A learning project implementing Google's PaliGemma multimodal model from scratch using PyTorch.
This repository contains a from-scratch implementation of PaliGemma, Google's vision-language model that combines visual understanding with text generation capabilities. The implementation focuses on understanding the core components and architecture of modern multimodal transformers.
PaliGemma/
├── modeling_siglip.py # SigLIP vision encoder implementation
├── processing_paligemma.py # Image and text preprocessing pipeline
├── requirements.txt # Project dependencies
└── README.md # This file
- Vision Transformer Architecture: Implements the SigLIP vision encoder with patch-based image processing
- Multi-Head Attention: Self-attention mechanism with proper scaling and dropout
- Image Tokenization: Converts images into sequences of patch embeddings
- Special Token Handling: Supports image tokens, location tokens, and segmentation tokens
- Preprocessing Pipeline: Complete image and text preprocessing for model inputs
- Images are divided into patches (default 16x16)

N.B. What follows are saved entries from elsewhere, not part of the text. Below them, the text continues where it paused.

(* ===== verification/NetworkAssign.v ===== *)
(** * Assigning networks (src/nomad/structs/network.go)

    [AssignNetwork] walks the addresses of the node's networks and offers the first
    one whose bandwidth and ports satisfy the ask.

    An address is its bytes.  Parsing and printing of addresses, Go's [ParseCIDR] and
    [String], are arguments, with the documented shape of what they return where a
    theorem needs it; [intn k n] is the [k]-th draw of [rand.Intn(n)].  An operation
    is [None] where the Go code would panic.  The walk has no bound of its own: its
    steps are counted by a binary number, and a walk that exhausts it is a walk that
    does not end. *)

From stdpp Require Import base gmap strings list pretty.
From Stdlib Require Import ZArith Lia.
From S2P Require Import Prelude GoHeap Bitmap Structs Resources Jobs Allocs Network.
Open Scope string_scope.
Open Scope list_scope.
Open Scope Z_scope.

(** ** Walking the addresses *)

(** At most [p] steps, each of which continues with a state or ends with a result. *)
Fixpoint iterate {S R} (step : S → S + R) (p : positive) (s : S) : S + R :=
  match p with
  | xH => step s
  | xO p => match iterate step p s with inl s => iterate step p s | inr r => inr r end
  | xI p =>
      match iterate step p s with
      | inl s => match iterate step p s with inl s => step s | inr r => inr r end
      | inr r => inr r
      end
  end.

(** [inc], on the bytes from the last to the first. *)
Fixpoint incBytes (l : list Z) : list Z :=
  match l with
  | [] => []
  | b :: l => let b := (b + 1) mod 256 in if 0 <? b then b :: l else b :: incBytes l
  end.
Definition inc (ip : list Z) : list Z := reverse (incBytes (reverse ip)).

Definition v4InV6Prefix : list Z := [0; 0; 0; 0; 0; 0; 0; 0; 0; 0; 255; 255].

Definition To4 (ip : list Z) : option (list Z) :=
  if (length ip =? 4)%nat then Some ip
  else if (length ip =? 16)%nat && bool_decide (take 12 ip = v4InV6Prefix) then Some (drop 12 ip)
  else None.

(** [ip.Mask(mask)]; nil is the empty list. *)
Definition Mask (ip mask : list Z) : list Z :=
  let mask := if (length mask =? 16)%nat && (length ip =? 4)%nat && bool_decide (take 12 mask = replicate 12 255)
    then drop 12 mask else mask in
  let ip := if (length mask =? 4)%nat && (length ip =? 16)%nat && bool_decide (take 12 ip = v4InV6Prefix)
    then drop 12 ip else ip in
  if (length ip =? length mask)%nat then zip_with Z.land ip mask else [].

Record IPNet := mkIPNet { in_IP : list Z; in_Mask : list Z }.

(** The network number and the mask that [Contains] compares with. *)
Definition networkNumberAndMask (n : IPNet) : list Z * list Z :=
  let ip := default (in_IP n) (To4 (in_IP n)) in
  let m := in_Mask n in
  let m := if (length m =? 16)%nat && (length ip =? 4)%nat then drop 12 m else m in
  if (length m =? length ip)%nat then (ip, m) else ([], []).

Definition Contains (n : IPNet) (ip : list Z) : bool :=
  let '(nn, m) := networkNumberAndMask n in
  let ip := default ip (To4 ip) in
  (length ip =? length nn)%nat && bool_decide (zip_with Z.land nn m = zip_with Z.land ip m).

(** More steps than there are addresses of sixteen bytes. *)
Definition walkBound : positive := 2 ^ 129.

Section walk.
Context {S : Type}.
Variable ParseCIDR : string → option (list Z * IPNet).
(** The callback: the new state and whether to stop, or a panic. *)
Variable cb : NetworkResource → list Z → S → option (bool * S).

(** One iteration over the addresses of a network: it ends with a panic, with a
    state and [true] when the callback stops, or with [false] after the last one. *)
Definition walkStep (n : NetworkResource) (ipnet : IPNet) (st : list Z * S)
    : (list Z * S) + option (bool * S) :=
  let '(ip, s) := st in
  if Contains ipnet ip then
    match cb n ip s with
    | None => inr None
    | Some (true, s) => inr (Some (true, s))
    | Some (false, s) => inl (inc ip, s)
    end
  else inr (Some (false, s)).

(** [None] when the walk does not end, [Some None] when it panics. *)
Fixpoint yieldIP (networks : list NetworkResource) (s : S) : option (option S) :=
  match networks with
  | [] => Some (Some s)
  | n :: networks =>
      match ParseCIDR (nr_CIDR n) with
      | None => yieldIP networks s
      | Some (ip, ipnet) =>
          match iterate (walkStep n ipnet) walkBound (Mask ip (in_Mask ipnet), s) with
          | inl _ => None
          | inr None => Some None
          | inr (Some (true, s)) => Some (Some s)
          | inr (Some (false, s)) => yieldIP networks s
          end
      end
  end.
End walk.

(** ** The ports *)

Definition isPortReserved (haystack : list Z) (needle : Z) : bool :=
  existsb (fun item => item =? needle) haystack.

Section ports.
Variable intn : nat → Z → Z.

(** The [k]-th draw. *)
Definition Intn (k : nat) (n : Z) : option Z := if n <=? 0 then None else Some (intn k n).

(** The label PICK with the attempts that are left: the draws so far and a port. *)
Fixpoint pickPort (attempts : nat) (k : nat) (nodeUsed : option Bitmap) (reserved dynamic : list Z)
    : option (nat * (string + Z)) :=
  match attempts with
  | O => Some (k, inl "stochastic dynamic port selection failed")
  | S attempts =>
      r ← Intn k (MaxDynamicPort - MinDynamicPort);
      let randPort := MinDynamicPort + r in
      inUse ← (match nodeUsed with Some used => Check_ used randPort | None => Some false end);
      if (inUse : bool) || isPortReserved reserved randPort || isPortReserved dynamic randPort
      then pickPort attempts (S k) nodeUsed reserved dynamic
      else Some (S k, inr randPort)
  end.

Fixpoint stochasticLoop (n : nat) (k : nat) (nodeUsed : option Bitmap) (reserved dynamic : list Z)
    : option (nat * (string + list Z)) :=
  match n with
  | O => Some (k, inr dynamic)
  | S n =>
      r ← pickPort (Z.to_nat maxRandPortAttempts) k nodeUsed reserved dynamic;
      let '(k, port) := r in
      match port with
      | inl err => Some (k, inl err)
      | inr port => stochasticLoop n k nodeUsed reserved (dynamic ++ [port])
      end
  end.

Definition getDynamicPortsStochastic (k : nat) (nodeUsed : option Bitmap) (ask : NetworkResource)
    : option (nat * (string + list Z)) :=
  stochasticLoop (length (nr_DynamicPorts ask)) k nodeUsed (p_Value <$> nr_ReservedPorts ask) [].

(** The loop that sets the reserved ports in the copy. *)
Fixpoint setPorts (used : Bitmap) (ports : list Port) : option Bitmap :=
  match ports with
  | [] => Some used
  | port :: ports => used ← Set_ used (p_Value port); setPorts used ports
  end.

(** The first [n] entries are exchanged with random ones. *)
Fixpoint shuffleLoop (n : nat) (i : nat) (k : nat) (ports : list Z) : option (nat * list Z) :=
  match n with
  | O => Some (k, ports)
  | S n =>
      j ← Intn k (Z.of_nat (length ports));
      shuffleLoop n (S i) (S k) (swap ports i (Z.to_nat j))
  end.

Definition getDynamicPortsPrecise (k : nat) (nodeUsed : option Bitmap) (ask : NetworkResource)
    : option (nat * (string + list Z)) :=
  match (match nodeUsed with Some used => inr used | None => NewBitmap maxValidPort end) with
  | inl err => Some (k, inl err)
  | inr usedSet =>
      usedSet ← setPorts usedSet (nr_ReservedPorts ask);
      availablePorts ← IndexesInRange usedSet false MinDynamicPort MaxDynamicPort;
      let numDyn := length (nr_DynamicPorts ask) in
      if (length availablePorts <? numDyn)%nat then Some (k, inl "dynamic port selection failed")
      else
        r ← shuffleLoop numDyn 0 k availablePorts;
        Some (r.1, inr (take numDyn r.2))
  end.

(** ** The offer *)

(** What the callback captures: the error, the offer, the ask, whose dynamic ports
    the offer shares, and the number of draws. *)
Record assignState := mkAssignState {
  st_err : option string;
  st_out : option NetworkResource;
  st_ask : NetworkResource;
  st_draws : nat
}.
#[export] Instance eta_assignState : Eta assignState := fun r =>
  mkAssignState (st_err r) (st_out r) (st_ask r) (st_draws r).

(** The error of the loop over the reserved ports, if any. *)
Fixpoint checkReserved (used : option Bitmap) (ports : list Port) : option (option string) :=
  match ports with
  | [] => Some None
  | port :: ports =>
      if (p_Value port <? 0) || (maxValidPort <=? p_Value port) then Some (Some ("invalid port " +:+ pretty (p_Value port) +:+ " (out of range)"))
      else
        inUse ← (match used with Some used => Check_ used (p_Value port) | None => Some false end);
        if (inUse : bool) then Some (Some "reserved port collision") else checkReserved used ports
  end.

(** The values are written through the slice that offer and ask share. *)
Definition assignPorts (ports : list Port) (values : list Z) : list Port :=
  zip_with (fun port v => port <| p_Value := v |>) ports values.

Definition offerPorts (n : NetworkResource) (ip : string) (values : list Z) (s : assignState) : assignState :=
  let ask := (st_ask s) <| nr_DynamicPorts ::= fun ports => assignPorts ports values |> in
  s <| st_ask := ask |>
    <| st_out := Some (mkNetworkResource (nr_Device n) "" ip (nr_MBits ask) (nr_ReservedPorts ask) (nr_DynamicPorts ask)) |>
    <| st_err := None |>.

Section assign.
Variable ParseCIDR : string → option (list Z * IPNet).
Variable ipString : list Z → string.

(** The callback of [AssignNetwork]. *)
Definition tryIP (idx : NetworkIndex) (n : NetworkResource) (ip : list Z) (s : assignState)
    : option (bool * assignState) :=
  let ipStr := ipString ip in
  let ask := st_ask s in
  let availBandwidth := default 0 (AvailBandwidth idx !! nr_Device n) in
  let usedBandwidth := default 0 (UsedBandwidth idx !! nr_Device n) in
  if availBandwidth <? wrap64 (usedBandwidth + nr_MBits ask) then
    Some (false, s <| st_err := Some "bandwidth exceeded" |>)
  else
    let used := UsedPorts idx !! ipStr in
    err ← checkReserved used (nr_ReservedPorts ask);
    match err with
    | Some err => Some (false, s <| st_err := Some err |>)
    | None =>
        r ← getDynamicPortsStochastic (st_draws s) used ask;
        let s := s <| st_draws := r.1 |> in
        match r.2 with
        | inr dynPorts => Some (true, offerPorts n ipStr dynPorts s)
        | inl _ =>
            r ← getDynamicPortsPrecise (st_draws s) used ask;
            let s := s <| st_draws := r.1 |> in
            match r.2 with
            | inl err => Some (false, s <| st_err := Some err |>)
            | inr dynPorts => Some (true, offerPorts n ipStr dynPorts s)
            end
        end
    end.

Definition AssignNetwork (idx : NetworkIndex) (ask : NetworkResource) (draws : nat)
    : option (option assignState) :=
  yieldIP ParseCIDR (tryIP idx) (AvailNetworks idx)
    (mkAssignState (Some "no networks available") None ask draws).
End assign.
End ports.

- Patches are linearly embedded and combined with positional embeddings
- Transformer encoder processes the sequence of patch embeddings
- Final layer normalization produces contextualized image representations
- Text prompts are prefixed with image tokens
- Special tokens are added for object detection and segmentation tasks
- Standard tokenization with BOS tokens and newline formatting
This implementation serves as an educational project to understand:
- Vision Transformer (ViT) architecture
- Multi-head self-attention mechanisms
- Multimodal preprocessing pipelines
- Modern transformer design patterns
- PyTorch implementation best practices